[Saved entries]
=-=-=

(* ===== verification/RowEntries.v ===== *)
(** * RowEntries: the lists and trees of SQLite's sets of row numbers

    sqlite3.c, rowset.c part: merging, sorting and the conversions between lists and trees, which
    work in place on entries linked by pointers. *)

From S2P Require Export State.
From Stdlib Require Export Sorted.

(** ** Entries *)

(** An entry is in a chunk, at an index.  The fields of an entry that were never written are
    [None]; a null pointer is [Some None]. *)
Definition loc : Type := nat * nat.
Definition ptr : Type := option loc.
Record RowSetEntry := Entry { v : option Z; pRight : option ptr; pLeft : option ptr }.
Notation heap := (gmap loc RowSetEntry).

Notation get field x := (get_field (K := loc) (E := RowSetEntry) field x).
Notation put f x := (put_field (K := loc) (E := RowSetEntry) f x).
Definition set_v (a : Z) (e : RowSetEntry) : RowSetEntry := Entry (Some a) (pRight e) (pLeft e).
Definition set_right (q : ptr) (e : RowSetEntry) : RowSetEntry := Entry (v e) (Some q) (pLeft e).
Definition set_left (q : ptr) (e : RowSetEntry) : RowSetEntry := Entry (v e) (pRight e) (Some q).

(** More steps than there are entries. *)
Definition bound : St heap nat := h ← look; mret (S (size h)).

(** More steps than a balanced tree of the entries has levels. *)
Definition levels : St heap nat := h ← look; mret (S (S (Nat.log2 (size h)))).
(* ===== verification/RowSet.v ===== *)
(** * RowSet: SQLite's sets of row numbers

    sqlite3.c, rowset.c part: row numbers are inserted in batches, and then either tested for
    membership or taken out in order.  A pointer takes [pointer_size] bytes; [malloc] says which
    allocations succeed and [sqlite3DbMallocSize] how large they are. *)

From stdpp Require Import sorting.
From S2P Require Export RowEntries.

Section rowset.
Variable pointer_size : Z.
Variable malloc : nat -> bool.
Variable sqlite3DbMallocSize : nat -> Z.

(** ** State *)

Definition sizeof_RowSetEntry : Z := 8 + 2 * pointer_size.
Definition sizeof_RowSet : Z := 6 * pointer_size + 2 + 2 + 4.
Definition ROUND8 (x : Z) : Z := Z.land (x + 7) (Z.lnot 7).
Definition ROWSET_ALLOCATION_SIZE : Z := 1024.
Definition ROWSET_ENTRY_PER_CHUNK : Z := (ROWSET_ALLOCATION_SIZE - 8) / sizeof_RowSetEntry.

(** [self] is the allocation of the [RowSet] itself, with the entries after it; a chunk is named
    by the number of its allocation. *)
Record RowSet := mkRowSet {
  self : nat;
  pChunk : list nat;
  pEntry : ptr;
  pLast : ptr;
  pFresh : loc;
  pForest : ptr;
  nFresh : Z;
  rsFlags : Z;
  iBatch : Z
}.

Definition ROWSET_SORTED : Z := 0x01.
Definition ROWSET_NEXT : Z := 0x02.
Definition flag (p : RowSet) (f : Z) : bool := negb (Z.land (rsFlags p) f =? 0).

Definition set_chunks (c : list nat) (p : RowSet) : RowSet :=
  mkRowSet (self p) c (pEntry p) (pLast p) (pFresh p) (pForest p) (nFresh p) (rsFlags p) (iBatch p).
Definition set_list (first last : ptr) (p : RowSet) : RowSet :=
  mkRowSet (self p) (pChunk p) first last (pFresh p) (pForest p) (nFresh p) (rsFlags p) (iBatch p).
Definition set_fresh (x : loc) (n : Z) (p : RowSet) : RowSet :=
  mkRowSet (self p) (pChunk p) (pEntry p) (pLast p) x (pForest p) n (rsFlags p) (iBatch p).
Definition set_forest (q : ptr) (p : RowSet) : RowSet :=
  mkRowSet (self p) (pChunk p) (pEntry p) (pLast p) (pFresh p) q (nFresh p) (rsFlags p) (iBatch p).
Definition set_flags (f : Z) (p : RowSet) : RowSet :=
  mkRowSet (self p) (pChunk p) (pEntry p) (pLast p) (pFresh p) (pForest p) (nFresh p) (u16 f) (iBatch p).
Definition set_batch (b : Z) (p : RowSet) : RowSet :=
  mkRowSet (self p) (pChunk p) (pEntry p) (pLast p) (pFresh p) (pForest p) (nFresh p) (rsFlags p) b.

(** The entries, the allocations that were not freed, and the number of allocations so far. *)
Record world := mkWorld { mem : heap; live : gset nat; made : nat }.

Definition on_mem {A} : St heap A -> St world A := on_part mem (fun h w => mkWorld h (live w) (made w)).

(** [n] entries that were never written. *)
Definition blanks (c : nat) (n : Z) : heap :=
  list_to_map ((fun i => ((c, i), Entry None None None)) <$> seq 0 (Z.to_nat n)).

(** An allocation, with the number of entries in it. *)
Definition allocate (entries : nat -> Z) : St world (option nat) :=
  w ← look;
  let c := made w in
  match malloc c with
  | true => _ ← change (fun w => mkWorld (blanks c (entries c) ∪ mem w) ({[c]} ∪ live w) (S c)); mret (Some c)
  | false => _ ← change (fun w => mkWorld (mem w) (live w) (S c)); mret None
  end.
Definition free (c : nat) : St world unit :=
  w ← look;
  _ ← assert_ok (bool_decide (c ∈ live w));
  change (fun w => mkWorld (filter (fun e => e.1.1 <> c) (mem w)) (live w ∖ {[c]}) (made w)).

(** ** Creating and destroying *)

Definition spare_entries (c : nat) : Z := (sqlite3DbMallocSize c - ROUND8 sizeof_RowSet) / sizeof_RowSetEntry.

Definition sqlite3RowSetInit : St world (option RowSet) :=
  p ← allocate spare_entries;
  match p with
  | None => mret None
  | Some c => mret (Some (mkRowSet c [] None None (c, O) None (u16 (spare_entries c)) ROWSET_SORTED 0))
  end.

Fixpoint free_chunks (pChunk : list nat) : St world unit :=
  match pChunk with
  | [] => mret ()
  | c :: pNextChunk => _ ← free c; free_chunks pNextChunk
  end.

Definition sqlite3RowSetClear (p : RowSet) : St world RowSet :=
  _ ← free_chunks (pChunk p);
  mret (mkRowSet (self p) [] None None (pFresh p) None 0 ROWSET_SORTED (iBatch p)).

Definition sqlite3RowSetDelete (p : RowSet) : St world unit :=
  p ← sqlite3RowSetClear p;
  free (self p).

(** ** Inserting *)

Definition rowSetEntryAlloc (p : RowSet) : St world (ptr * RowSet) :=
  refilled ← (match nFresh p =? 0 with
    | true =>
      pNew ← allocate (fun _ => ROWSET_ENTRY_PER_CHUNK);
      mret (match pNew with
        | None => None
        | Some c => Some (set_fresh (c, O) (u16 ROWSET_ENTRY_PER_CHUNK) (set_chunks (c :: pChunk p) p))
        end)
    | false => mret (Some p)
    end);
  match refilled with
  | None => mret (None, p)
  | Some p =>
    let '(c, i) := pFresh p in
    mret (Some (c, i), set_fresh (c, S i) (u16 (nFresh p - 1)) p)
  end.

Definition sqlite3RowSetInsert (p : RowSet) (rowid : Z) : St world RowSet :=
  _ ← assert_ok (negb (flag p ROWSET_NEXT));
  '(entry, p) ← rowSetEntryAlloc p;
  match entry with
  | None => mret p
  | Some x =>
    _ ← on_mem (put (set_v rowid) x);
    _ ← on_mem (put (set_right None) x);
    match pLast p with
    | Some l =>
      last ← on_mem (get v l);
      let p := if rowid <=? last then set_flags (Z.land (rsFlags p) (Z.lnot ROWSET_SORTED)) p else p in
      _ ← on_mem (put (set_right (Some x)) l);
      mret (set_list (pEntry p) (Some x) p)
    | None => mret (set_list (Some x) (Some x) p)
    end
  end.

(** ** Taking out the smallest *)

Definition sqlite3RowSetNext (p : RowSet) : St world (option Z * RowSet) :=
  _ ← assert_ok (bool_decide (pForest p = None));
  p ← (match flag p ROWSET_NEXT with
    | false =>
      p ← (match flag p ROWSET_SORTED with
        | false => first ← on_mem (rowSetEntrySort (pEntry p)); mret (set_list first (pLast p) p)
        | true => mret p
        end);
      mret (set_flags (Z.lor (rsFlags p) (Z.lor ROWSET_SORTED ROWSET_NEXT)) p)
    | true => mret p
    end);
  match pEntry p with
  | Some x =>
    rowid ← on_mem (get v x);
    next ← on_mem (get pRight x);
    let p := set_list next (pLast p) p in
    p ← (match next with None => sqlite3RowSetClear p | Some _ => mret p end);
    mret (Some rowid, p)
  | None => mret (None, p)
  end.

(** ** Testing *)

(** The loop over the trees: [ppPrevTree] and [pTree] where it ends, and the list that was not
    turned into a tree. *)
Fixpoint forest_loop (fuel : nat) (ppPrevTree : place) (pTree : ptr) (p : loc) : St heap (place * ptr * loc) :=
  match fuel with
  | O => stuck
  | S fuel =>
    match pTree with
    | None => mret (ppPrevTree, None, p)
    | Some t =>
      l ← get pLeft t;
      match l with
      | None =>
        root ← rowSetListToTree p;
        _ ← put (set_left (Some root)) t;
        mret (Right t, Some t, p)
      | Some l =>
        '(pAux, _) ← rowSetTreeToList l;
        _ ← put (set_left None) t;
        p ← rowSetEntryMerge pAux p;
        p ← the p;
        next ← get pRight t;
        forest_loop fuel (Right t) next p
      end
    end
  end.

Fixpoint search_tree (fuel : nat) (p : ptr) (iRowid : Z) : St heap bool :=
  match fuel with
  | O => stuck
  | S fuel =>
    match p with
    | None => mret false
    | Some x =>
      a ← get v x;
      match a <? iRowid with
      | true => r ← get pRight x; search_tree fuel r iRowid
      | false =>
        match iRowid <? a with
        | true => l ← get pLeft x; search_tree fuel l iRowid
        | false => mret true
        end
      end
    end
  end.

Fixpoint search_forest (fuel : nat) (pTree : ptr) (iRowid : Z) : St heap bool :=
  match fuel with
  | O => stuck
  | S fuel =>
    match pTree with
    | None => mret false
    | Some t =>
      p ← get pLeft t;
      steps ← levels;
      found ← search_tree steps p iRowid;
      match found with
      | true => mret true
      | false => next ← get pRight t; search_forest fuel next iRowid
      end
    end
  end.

=-=-=

**EXERCISE**: Your answer should consist of the lines from the line with "p ← (match next" to the line with "Fixpoint search_forest (fuel" above, repeated exactly, both ends included.

**THE ANSWER**:
    p ← (match next with None => sqlite3RowSetClear p | Some _ => mret p end);
    mret (Some rowid, p)
  | None => mret (None, p)
  end.

(** ** Testing *)

(** The loop over the trees: [ppPrevTree] and [pTree] where it ends, and the list that was not
    turned into a tree. *)
Fixpoint forest_loop (fuel : nat) (ppPrevTree : place) (pTree : ptr) (p : loc) : St heap (place * ptr * loc) :=
  match fuel with
  | O => stuck
  | S fuel =>
    match pTree with
    | None => mret (ppPrevTree, None, p)
    | Some t =>
      l ← get pLeft t;
      match l with
      | None =>
        root ← rowSetListToTree p;
        _ ← put (set_left (Some root)) t;
        mret (Right t, Some t, p)
      | Some l =>
        '(pAux, _) ← rowSetTreeToList l;
        _ ← put (set_left None) t;
        p ← rowSetEntryMerge pAux p;
        p ← the p;
        next ← get pRight t;
        forest_loop fuel (Right t) next p
      end
    end
  end.

Fixpoint search_tree (fuel : nat) (p : ptr) (iRowid : Z) : St heap bool :=
  match fuel with
  | O => stuck
  | S fuel =>
    match p with
    | None => mret false
    | Some x =>
      a ← get v x;
      match a <? iRowid with
      | true => r ← get pRight x; search_tree fuel r iRowid
      | false =>
        match iRowid <? a with
        | true => l ← get pLeft x; search_tree fuel l iRowid
        | false => mret true
        end
      end
    end
  end.

Fixpoint search_forest (fuel : nat) (pTree : ptr) (iRowid : Z) : St heap bool :=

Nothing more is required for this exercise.